Kagawa Prefecture is synonymous with “Sanuki Udon noodles”. There are so many ways to eat them, but firm, chewy noodles always play the leading role.
One of the appeals of Sanuki Udon noodles is the variety of ways they can be served. Savor the flavor of the noodles themselves with kijoyu udon (udon noodles served with soy sauce), or enjoy the smooth, mild flavor of kamatama udon (udon noodles topped with a raw egg).
With over 600 udon noodles shops engaged in fierce competition, we invite you to fully enjoy the ever-evolving taste of Sanuki Udon noodles.

  • Kagawa Prefecture and Udon Noodles

    It can be said that Kagawa Prefecture is synonymous with Sanuki Udon noodles. Sanuki Udon noodles, which have been long loved by local residents, have enjoyed numerous booms in popularity, and “udon tours” bringing people from all over the country to Kagawa have become well established. Rows of tourists lined up to eat udon during the holidays has become a characteristic scene of Kagawa. One reason why udon noodles have become so rooted in the local culture could be that Kagawa’s climate and soil are suited to wheat cultivation. Salt and soy sauce production has also flourished in the region since long ago, and Kagawa is one of the top producers of iriko dried sardines, which are used to make dashi (broth) for udon noodles. The fact that there are over 600 udon noodle shops in the prefecture shows the close link between udon noodles and the daily lives of Kagawa’s residents. Also, whether they’re boiled, fresh or dried, Kagawa is the number one producer of udon noodles in Japan. Kagawa’s residents are also the top consumers of udon noodles in Japan, placing far ahead of the competition.

  • “Land of Udon” The History of Kagawa

    Although there are various theories regarding the history of udon noodles, there is little that can be known for certain. It is said that udon was first introduced to Kagawa when Chisen Daitoku learned of “udon’s ancestor” from his uncle and teacher, the Buddhist monk, Kobo Daishi (Kukai). Chisen Daitoku served udon to his parents in his hometown of Ryonancho Takinomiya in Kagawa, but at that time, udon was more similar to dangojiru (flour dumplings in soup) than the noodles we know today. Udon noodle shops were spotted in screen paintings from the early Edo period (1603-1867), leading people to believe that sale of udon noodles began around that time.

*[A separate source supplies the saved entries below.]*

(* ===== verification/IpFragment.v ===== *)
(** * Fragmentation cuts the data of a packet

    [ip_fragment] against the layout of a datagram cut into pieces of
    [IpReassOrder]: which fragments it makes, what is in their headers and
    options, and that they fit the interface. *)

From S2P Require Import Prelude MbufFacts IpReass IpReassOrder InCksum InCksumFacts IpId Ip IpOutput.

(** [l] cut into pieces of [n]. *)
Fixpoint chop (fuel n : nat) (l : list Z) : list (list Z) :=
  match fuel with
  | O => []
  | S fuel => match l with [] => [] | _ => take n l :: chop fuel n (drop n l) end
  end.

Definition pieces (n : nat) (l : list Z) : list piece := layout 0 (chop (length l) n l).

Lemma chop_concat fuel n l : (length l <= fuel)%nat -> (0 < n)%nat -> concat (chop fuel n l) = l.
Proof.
  revert l. induction fuel as [|fuel IH]; intros l L N; destruct l as [|b l]; try done; simpl in L; [lia|].
  cbn [chop concat]. rewrite IH, take_drop; [done| |done]. rewrite length_drop. simpl. lia.
Qed.

Lemma chop_fuel fuel fuel' n l : (length l <= fuel)%nat -> (length l <= fuel')%nat -> (0 < n)%nat -> chop fuel n l = chop fuel' n l.
Proof.
  revert fuel' l. induction fuel as [|fuel IH]; intros [|fuel'] [|b l] L L' N; try done; simpl in L, L'; try lia.
  cbn [chop]. f_equal. apply IH; [rewrite length_drop; simpl; lia..|done].
Qed.

(** The pieces from [off] on are those of the rest of the data. *)
Lemma layout_chop fuel n off l : (length l <= fuel)%nat -> (0 < n)%nat -> l <> [] ->
  layout off (chop fuel n l) =
    mkPiece off (take n l) (bool_decide (n < length l)%nat) ::
    layout (off + Z.of_nat (length (take n l))) (chop (length (drop n l)) n (drop n l)).
Proof.
  intros L N Ne. destruct fuel as [|fuel]; [destruct l; simpl in L; [done|lia]|]. destruct l as [|b l]; [done|].
  cbn [chop layout]. rewrite (chop_fuel fuel (length (drop n (b :: l)))); [|rewrite length_drop; simpl in L |- *; lia|lia|done].
  f_equal. f_equal. case_bool_decide as D.
  - destruct (drop n (b :: l)) as [|c k] eqn:E; [|done]. apply (f_equal length) in E. rewrite length_drop in E. simpl in E, D. lia.
  - rewrite drop_ge by (simpl in D |- *; lia). done.
Qed.

(** Every piece but the last is a whole one. *)
Lemma chop_pieces_ok fuel n off l : (length l <= fuel)%nat -> (0 < n)%nat ->
  Forall (fun x => 0 < p_len x <= Z.of_nat n /\ (Z.of_nat n | p_off x - off) /\ off <= p_off x /\
                   (p_mff x = true -> p_len x = Z.of_nat n)) (layout off (chop fuel n l)).
Proof.
  revert off l. induction fuel as [|fuel IH]; intros off l L N; [constructor|]. destruct l as [|b l]; [constructor|].
  rewrite layout_chop by done. assert (0 < length (take n (b :: l)) <= n)%nat as Lt by (rewrite length_take; simpl; lia).
  constructor.
  - unfold p_len. cbn [p_data p_off p_mff]. split; [lia|]. split; [exists 0; lia|]. split; [lia|].
    intros D%bool_decide_eq_true. rewrite length_take. lia.
  - case (decide (n < length (b :: l))%nat) as [D|D].
    + assert (length (take n (b :: l)) = n) as En by (rewrite length_take; lia). rewrite En.
      eapply Forall_impl.
      * rewrite (chop_fuel _ fuel) by (try lia; rewrite length_drop; simpl in L |- *; lia). apply IH; [rewrite length_drop; simpl in L |- *; lia|done].
      * simpl. intros x (R & [k Dv] & O & M). split; [done|]. split; [exists (k + 1); lia|]. split; [lia|done].
    + rewrite drop_ge by lia. constructor.
Qed.

Lemma take_length_take {A} n (l : list A) : take (length (take n l)) l = take n l.
Proof.
  rewrite length_take. destruct (Nat.le_gt_cases n (length l)).
  - by rewrite Nat.min_l.
  - by rewrite Nat.min_r, !take_ge by lia.
Qed.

    In Kagawa, it has become customary to make udon noodles on sacred holidays, such as New Year’s, during festivals, or when entertaining guests.
    Small udon noodle factories developed during the Showa period (1926-1945), and eventually chairs were arranged to seat customers. From there, the number of udon noodle shops steadily increased.
    Around 1960, the name “Sanuki Udon noodles” became commonly used. During the 80s and 90s, Kagawa Prefecture began to be known as the “Land of Udon” throughout Japan.

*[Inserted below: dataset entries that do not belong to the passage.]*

(** An option inside the list is read. *)
Lemma do_option_in s opt optlen cp :
  optlen <= Z.of_nat (length cp) -> is_Some (do_option tcp_now tcp_do_sack th s opt optlen cp).
Proof.
  intros L. destruct s as [[g tp] oi].
  unfold do_option, option_maxseg, option_window, option_timestamp, option_sack_permitted.
  destruct (Z.eqb_spec opt TCPOPT_MAXSEG); [|destruct (Z.eqb_spec opt TCPOPT_WINDOW);
    [|destruct (Z.eqb_spec opt TCPOPT_TIMESTAMP); [|destruct (Z.eqb_spec opt TCPOPT_SACK_PERMITTED);
    [|destruct (Z.eqb_spec opt TCPOPT_SACK); [|by eexists]]]]].
  - destruct (Z.eqb_spec optlen TCPOLEN_MAXSEG) as [->|]; simpl; [|by eexists]. unfold TCPOLEN_MAXSEG in L.
    destruct (negb _); [by eexists|]. destruct (rd16_in cp 2) as [? ->]; [lia|]. by eexists.
  - destruct (Z.eqb_spec optlen TCPOLEN_WINDOW) as [->|]; simpl; [|by eexists]. unfold TCPOLEN_WINDOW in L.
    destruct (negb _); [by eexists|]. destruct (lookup_lt_is_Some_2 cp 2) as [? ->]; [lia|]. by eexists.
  - destruct (Z.eqb_spec optlen TCPOLEN_TIMESTAMP) as [->|]; simpl; [|by eexists]. unfold TCPOLEN_TIMESTAMP in L.
    destruct (rd32_in cp 2) as [? ->]; [lia|]. destruct (rd32_in cp 6) as [? ->]; [lia|].
    simpl. destruct (negb _); by eexists.
  - destruct (negb _); [by eexists|]. destruct (negb _); [by eexists|]. destruct tcp_do_sack; by eexists.
  - unfold option_sack. destruct (tcp_sack_option_total g tp th cp optlen L) as [r ->]. by eexists.
Qed.

(** One round of the loop, on options that are all in the list. *)
Lemma dooptions_total fuel : forall s cp cnt,
  Z.of_nat (length cp) = cnt -> cnt <= Z.of_nat fuel -> is_Some (dooptions_loop tcp_now tcp_do_sack th fuel s cp cnt).
Proof.
  induction fuel as [|fuel IH]; intros s cp cnt L F; simpl; (destruct (Z.leb_spec cnt 0); [by eexists|]); [lia|].
  destruct (lookup_lt_is_Some_2 cp 0) as [opt ->]; [lia|]. simpl.
  destruct (opt =? TCPOPT_EOL); [by eexists|].
  destruct (opt =? TCPOPT_NOP); [apply IH; [rewrite length_drop|]; lia|].
  destruct (Z.ltb_spec cnt 2); [by eexists|].
  destruct (lookup_lt_is_Some_2 cp 1) as [optlen ->]; [lia|]. simpl.
  destruct (Z.ltb_spec optlen 2); simpl; [by eexists|]. destruct (Z.ltb_spec cnt optlen); [by eexists|].
  destruct (do_option_in s opt optlen cp) as [s1 ->]; [lia|]. simpl. apply IH; [rewrite length_drop|]; lia.
Qed.

(** The lists of SACK blocks among the options, as the loop meets them: the
    bytes from the option on and its length. *)
Fixpoint sack_lists (fuel : nat) (cp : list Z) : list (list Z * Z) :=
  match fuel, cp with
  | S fuel, opt :: _ =>
      if opt =? TCPOPT_EOL then []
      else if opt =? TCPOPT_NOP then sack_lists fuel (drop 1 cp)
      else
        match cp !! 1%nat with
        | None => []
        | Some optlen =>
            if (optlen <? 2) || (Z.of_nat (length cp) <? optlen) then []
            else (if opt =? TCPOPT_SACK then [(cp, optlen)] else []) ++ sack_lists fuel (drop (Z.to_nat optlen) cp)
        end
  | _, _ => []
  end.

(** Every block of theirs lies above the cumulative acknowledgement. *)
Definition sack_above (tp : tcpcb) (cp : list Z) : Prop :=
  Forall (fun o => Forall (peer_ok th) (sack_blocks tp th o.1 o.2)) (sack_lists (length cp) cp).

(** What every option leaves alone, and the window shift it may set. *)
Definition opt_kept (tp0 : tcpcb) (s : opts) : Prop :=
  same_window tp0 s.1.2 /\ requested_s_scale s.1.2 <= TCP_MAX_WINSHIFT.

Definition opt_inv (others : Z) (objs : list addr) (s : opts) : Prop := sack_inv others objs s.1.1 s.1.2.

Lemma sack_inv_ext others objs g tp tp' :
  snd_holes tp' = snd_holes tp -> snd_numholes tp' = snd_numholes tp -> snd_una tp' = snd_una tp ->
  snd_max tp' = snd_max tp -> rcv_lastsack tp' = rcv_lastsack tp ->
  sack_inv others objs g tp -> sack_inv others objs g tp'.
Proof.
  unfold sack_inv, sack_board. intros Eh En Eu Em El (A & B & C). rewrite Eh, Eu, Em, El.
  split; [by eapply sack_acct_ext|done].
Qed.

Lemma do_option_kept tp0 s opt optlen cp s' : do_option tcp_now tcp_do_sack th s opt optlen cp = Some s' ->
  opt_kept tp0 s -> opt_kept tp0 s'.
Proof.
  intros E. destruct s as [[g tp] oi]. revert E.
  unfold do_option, option_maxseg, option_window, option_timestamp, option_sack_permitted, option_sack.
  destruct (tcp_sack_option g tp th cp optlen) as [[g' tp']|] eqn:Es; cbn [mbind option_bind].
  1: apply tcp_sack_option_frame in Es as (? & ? & ? & ? & ->).
  all: repeat case_match; intros E; simplify_option_eq; try done; unfold opt_kept, same_window in *; simpl in *; upd_simpl;
    intros (W & L); (split; [exact W|]); unfold TCP_MAX_WINSHIFT in *; try done; zcases.
Qed.

(** An option that is not a list of SACK blocks leaves the scoreboard alone. *)
Lemma do_option_inv others objs s opt optlen cp s' : opt <> TCPOPT_SACK ->
  do_option tcp_now tcp_do_sack th s opt optlen cp = Some s' ->
  opt_inv others objs s -> opt_inv others objs s'.
Proof.
  intros N E. destruct s as [[g tp] oi]. revert E.
  unfold do_option, option_maxseg, option_window, option_timestamp, option_sack_permitted.
  rewrite (proj2 (Z.eqb_neq _ _) N).
  repeat case_match; intros E; simplify_option_eq; try done; unfold opt_inv in *; upd_simpl;
    intros I; simpl in *; (eapply sack_inv_ext; [..|exact I]; done).
Qed.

  • Secret to Sanuki Udon’s Chewy Texture

    essential to a bowl of Sanuki Udon. The secret to achieving this texture lies in how udon noodles are made. In the Sanuki region, the ratio of water to salt used to make udon noodles is called dosan kanroku jogo hai. Traditionally, the ratio of water to salt is 3:1 in the summer, 6:1 in the winter, and 5:1 in the spring and fall. Salt is dissolved into water at the correct ratio, and then mixed into flour to create the dough for udon noodles. This technique continues to be practiced even today; udon manufacturers pay attention to the slightest differences in temperature, humidity and weather, utilizing their sense as craftspeople to create udon noodles. In addition to being strict about salt content, there is also the traditional ashifumi technique, which involves wrapping the handcrafted dough in a reed mat and stepping on it. This technique is the secret to producing the firm, chewy texture said to be essential to Sanuki Udon noodles.

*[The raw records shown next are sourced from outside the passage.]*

(* ===== verification/TcpReass.v ===== *)
(** * Reassembly of TCP segments ([tcp_reass], src/netbsd/netinet/tcp_input.c)

    Out-of-order segments of a connection wait in [segq], ordered by
    sequence number, and in [timeq], the most recently touched first; both
    queues hold the same [struct ipqent] objects of a pool.  The mbuf chain
    of an entry is represented by the bytes it carries: [m_adj] is
    [adj_bytes] of [MbufFacts], [m_cat] onto the last mbuf of a chain is
    concatenation.  The receive buffer of the socket is the stream of bytes
    that [sbappendstream] has put there. *)

From S2P Require Import Prelude Pool TcpSeq Callout Tcpcb TcpSack MbufFacts SockState.


(** [struct ipqent]; [ipqe_addr] is its address. *)
Record ipqent := mkIpqent {
  ipqe_addr : addr;
  ipqe_seq : tcp_seq;
  ipqe_len : Z;
  ipqe_flags : Z;
  ipqe_m : list Z
}.

#[export] Instance eta_ipqent : EtaRecord ipqent :=
  fun r => mkIpqent (ipqe_addr r) (ipqe_seq r) (ipqe_len r) (ipqe_flags r) (ipqe_m r).

(** The connection as [tcp_reass] sees it: the control block with its two
    queues, the pool of entries and the receiving side of the socket.
    [so_rwakeups] counts the calls of [sorwakeup]. *)
Record rconn := mkRconn {
  r_tp : tcpcb;
  segq : list ipqent;
  timeq : list addr;
  tcpipqent_pool : pool;
  so_state : Z;
  so_rcv : list Z;
  so_rwakeups : nat
}.

#[export] Instance eta_rconn : EtaRecord rconn :=
  fun r => mkRconn (r_tp r) (segq r) (timeq r) (tcpipqent_pool r) (so_state r) (so_rcv r) (so_rwakeups r).

Definition tcpipqent_alloc (st : rconn) : option (addr * rconn) :=
  match pool_get (tcpipqent_pool st) with
  | None => None
  | Some (a, pl) => Some (a, st <| tcpipqent_pool := pl |>)
  end.

Definition tcpipqent_free (st : rconn) (a : addr) : rconn :=
  st <| tcpipqent_pool := pool_put (tcpipqent_pool st) a |>.

(** [q->ipqe_seq + q->ipqe_len] *)
Definition ipqe_end (q : ipqent) : tcp_seq := u32 (ipqe_seq q + ipqe_len q).

(** The queue operations, on entries named by their address. *)
Definition segq_remove (a : addr) (l : list ipqent) : list ipqent :=
  filter (fun q => ipqe_addr q <> a) l.

Definition timeq_remove (a : addr) (l : list addr) : list addr := filter (fun x => x <> a) l.

Fixpoint segq_insert_after (p : addr) (e : ipqent) (l : list ipqent) : list ipqent :=
  match l with
  | [] => []
  | q :: l => if decide (ipqe_addr q = p) then q :: e :: l else q :: segq_insert_after p e l
  end.

Definition segq_update (e : ipqent) (l : list ipqent) : list ipqent :=
  (fun q => if decide (ipqe_addr q = ipqe_addr e) then e else q) <$> l.

(** [TAILQ_REMOVE] from both queues and [tp->t_segqlen--]. *)
Definition segq_unlink (st : rconn) (q : ipqent) : rconn :=
  st <| segq := segq_remove (ipqe_addr q) (segq st) |>
     <| timeq := timeq_remove (ipqe_addr q) (timeq st) |>
     <| r_tp := (r_tp st) <| t_segqlen := s32 (t_segqlen (r_tp st) - 1) |> |>.

(** The local variables: the segment as it grows, the entry to reuse and
    the entry to insert after. *)
Record reass_pkt := mkPkt {
  pkt_seq : tcp_seq;
  pkt_len : Z;
  pkt_flags : Z;
  pkt_m : list Z;
  tiqe : option addr;
  pprev : option addr
}.

#[export] Instance eta_reass_pkt : EtaRecord reass_pkt :=
  fun r => mkPkt (pkt_seq r) (pkt_len r) (pkt_flags r) (pkt_m r) (tiqe r) (pprev r).

Definition pkt_end (pk : reass_pkt) : tcp_seq := u32 (pkt_seq pk + pkt_len pk).

(** Unlink [q] and keep it for the insertion, or give it back. *)
Definition free_ipqe (st : rconn) (pk : reass_pkt) (q : ipqent) : rconn * reass_pkt :=
  let st := segq_unlink st q in
  match tiqe pk with
  | None => (st, pk <| tiqe := Some (ipqe_addr q) |>)
  | Some _ => (tcpipqent_free st (ipqe_addr q), pk)
  end.

(** What one round of the loop does with the entry [q]: the segment is a
    duplicate, the loop ends, it goes on with [q] left in the queue, or it
    goes on with [q] merged or dropped ([free_ipqe]). *)
Inductive reass_act := RDup | RBreak | RPrepend (pk : reass_pkt) | RKeep (pk : reass_pkt) | RFree (pk : reass_pkt).

Definition reass_round (pk : reass_pkt) (q : ipqent) : reass_act :=
  if ipqe_end q =? pkt_seq pk then
    RFree (pk <| pkt_len := u32 (pkt_len pk + ipqe_len q) |>
              <| pkt_flags := Z.lor (pkt_flags pk) (ipqe_flags q) |>
              <| pkt_seq := ipqe_seq q |> <| pkt_m := ipqe_m q ++ pkt_m pk |>)
  else if SEQ_LT (ipqe_end q) (pkt_seq pk) then RKeep (pk <| pprev := Some (ipqe_addr q) |>)
  else if SEQ_GT (ipqe_seq q) (pkt_end pk) then RBreak
  else if SEQ_LEQ (ipqe_seq q) (pkt_seq pk) && SEQ_GEQ (ipqe_end q) (pkt_end pk) then RDup
  else if SEQ_GEQ (ipqe_seq q) (pkt_seq pk) && SEQ_LEQ (ipqe_end q) (pkt_end pk) then RFree pk
  else if SEQ_LT (ipqe_seq q) (pkt_seq pk) && SEQ_GT (ipqe_end q) (pkt_seq pk) then
    let overlap := s32 (ipqe_end q - pkt_seq pk) in
    RFree (pk <| pkt_m := ipqe_m q ++ adj_bytes overlap (pkt_m pk) |>
              <| pkt_seq := ipqe_seq q |>
              <| pkt_len := u32 (pkt_len pk + (ipqe_len q - overlap)) |>)
  else
    let pk :=
      if SEQ_GT (ipqe_seq q) (pkt_seq pk) && SEQ_LT (ipqe_seq q) (pkt_end pk) then
        let overlap := s32 (pkt_end pk - ipqe_seq q) in
        pk <| pkt_m := adj_bytes (- overlap) (pkt_m pk) |> <| pkt_len := u32 (pkt_len pk - overlap) |>
      else pk in
    if ipqe_seq q =? pkt_end pk then
      RPrepend (pk <| pkt_len := u32 (pkt_len pk + ipqe_len q) |>
                   <| pkt_flags := Z.lor (pkt_flags pk) (ipqe_flags q) |>
                   <| pkt_m := pkt_m pk ++ ipqe_m q |>)
    else if SEQ_LEQ (ipqe_seq q) (pkt_seq pk) then RKeep (pk <| pprev := Some (ipqe_addr q) |>)
    else RKeep pk.

(** The loop over the entries from [q] on; [false] when the segment is a
    duplicate. *)
Fixpoint reass_loop (qs : list ipqent) (st : rconn) (pk : reass_pkt) : bool * rconn * reass_pkt :=
  match qs with
  | [] => (true, st, pk)
  | q :: qs =>
      match reass_round pk q with
      | RDup => (false, st, pk)
      | RBreak => (true, st, pk)
      | RPrepend pk => let '(st, pk) := free_ipqe st pk q in (true, st, pk)
      | RKeep pk => reass_loop qs st pk
      | RFree pk => let '(st, pk) := free_ipqe st pk q in reass_loop qs st pk
      end
  end.

(** [present]: the first entry goes to the socket when it is the next one
    expected.  The result is its FIN flag. *)
Definition tcp_reass_present (st : rconn) : Z * rconn :=
  let tp := r_tp st in
  if negb (TCPS_HAVEESTABLISHED (t_state tp)) then (0, st)
  else
    match segq st with
    | [] => (0, st)
    | q :: _ =>
        if negb (ipqe_seq q =? rcv_nxt tp) then (0, st)
        else if (t_state tp =? TCPS_SYN_RECEIVED) && negb (ipqe_len q =? 0) then (0, st)
        else
          let st := st <| r_tp := tp <| rcv_nxt := u32 (rcv_nxt tp + ipqe_len q) |> |> in
          let st := segq_unlink st q in
          let st := if flag_set (so_state st) SS_CANTRCVMORE then st
                    else st <| so_rcv := so_rcv st ++ ipqe_m q |> in
          let st := tcpipqent_free st (ipqe_addr q) in
          (Z.land (ipqe_flags q) TH_FIN, st <| so_rwakeups := S (so_rwakeups st) |>)
    end.

(** [skip_replacement]: the entry becomes the most recent one. *)
Definition skip_replacement (st : rconn) (a : addr) : Z * rconn :=
  tcp_reass_present (st <| timeq := a :: timeq st |>).

(** [insert_it], for the segment [pk]. *)
Definition insert_it (st : rconn) (pk : reass_pkt) : Z * rconn :=
  match (match tiqe pk with
         | Some a => Some (a, st)
         | None => tcpipqent_alloc st
         end) with
  | None => (0, st)
  | Some (a, st) =>
      let e := mkIpqent a (pkt_seq pk) (pkt_len pk) (pkt_flags pk) (pkt_m pk) in
      let st := st <| segq := match pprev pk with
                              | None => e :: segq st
                              | Some p => segq_insert_after p e (segq st)
                              end |>
                   <| r_tp := (r_tp st) <| t_segqlen := s32 (t_segqlen (r_tp st) + 1) |> |> in
      skip_replacement st a
  end.

(** From the first entry on: the segment precedes it, or the loop. *)
Definition reass_scan (st : rconn) (pk : reass_pkt) : Z * rconn :=
  match segq st with
  | q :: _ =>
      if pkt_end pk =? ipqe_seq q then
        let e := q <| ipqe_seq := pkt_seq pk |> <| ipqe_len := u32 (ipqe_len q + pkt_len pk) |>
                   <| ipqe_flags := Z.lor (ipqe_flags q) (pkt_flags pk) |>
                   <| ipqe_m := pkt_m pk ++ ipqe_m q |> in
        skip_replacement (st <| segq := segq_update e (segq st) |>
                             <| timeq := timeq_remove (ipqe_addr q) (timeq st) |>) (ipqe_addr q)
      else
        let '(ok, st, pk) := reass_loop (segq st) st pk in
        if ok then insert_it st pk
        else
          let st := st <| r_tp := tcp_new_dsack (r_tp st) (pkt_seq pk) (pkt_len pk) |> in
          (0, match tiqe pk with Some a => tcpipqent_free st a | None => st end)
  | [] => insert_it st pk
  end.

(** [tcp_reass]: [th] is [None] for a null pointer; [m] are the bytes of the
    segment and [tlen] their number. *)
Definition tcp_reass (st : rconn) (th : option tcphdr) (m : list Z) (tlen : Z) : Z * rconn :=
  match th with
  | None => tcp_reass_present st
  | Some th =>
      let pk := mkPkt (th_seq th) (u32 tlen) (th_flags th) m None None in
      match last (segq st) with
      | Some p =>
          if pkt_seq pk =? ipqe_end p then
            let e := p <| ipqe_len := u32 (ipqe_len p + pkt_len pk) |>
                       <| ipqe_flags := Z.lor (ipqe_flags p) (pkt_flags pk) |>
                       <| ipqe_m := ipqe_m p ++ m |> in
            skip_replacement (st <| segq := segq_update e (segq st) |>
                                 <| timeq := timeq_remove (ipqe_addr p) (timeq st) |>) (ipqe_addr p)
          else if SEQ_GT (pkt_seq pk) (ipqe_end p) then
            insert_it st (pk <| pprev := Some (ipqe_addr p) |>)
          else reass_scan st pk
      | None => reass_scan st pk
      end
  end.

  • Noodles Play the Leading Role in a Bowl of Sanuki Udon

    In Kagawa, the broth eaten with udon noodles is always called dashi. For example, there is kakedashi (mildly flavored broth generously poured over noodles), bukkakedashi (strongly flavored broth lightly poured over noodles), tsukedashi (concentrated broth used for dipping noodles), and so on. The noodles, however, definitely play the leading role. The real pleasure of Sanuki Udon is savoring the unique taste of the noodles offered at different shops, while dashi is thought of as an accompaniment. Many different ways of eating Sanuki Udon noodles have developed from this concept. For example, there’s kijoyu udon (noodles flavored only with soy sauce), or kamatama udon (boiled noodles topped with an egg and soy sauce). In Kagawa, there are many ways to eat kake udon (noodles topped with broth). For example, cold noodles eaten with hot broth, called hiya-atsu, allows you to enjoy the subtle flavor of the noodles. There is also atsu-atsu (hot noodles with hot broth), atsu-hiya (hot noodles with cold broth), and hiya-hiya (cold noodles with cold broth).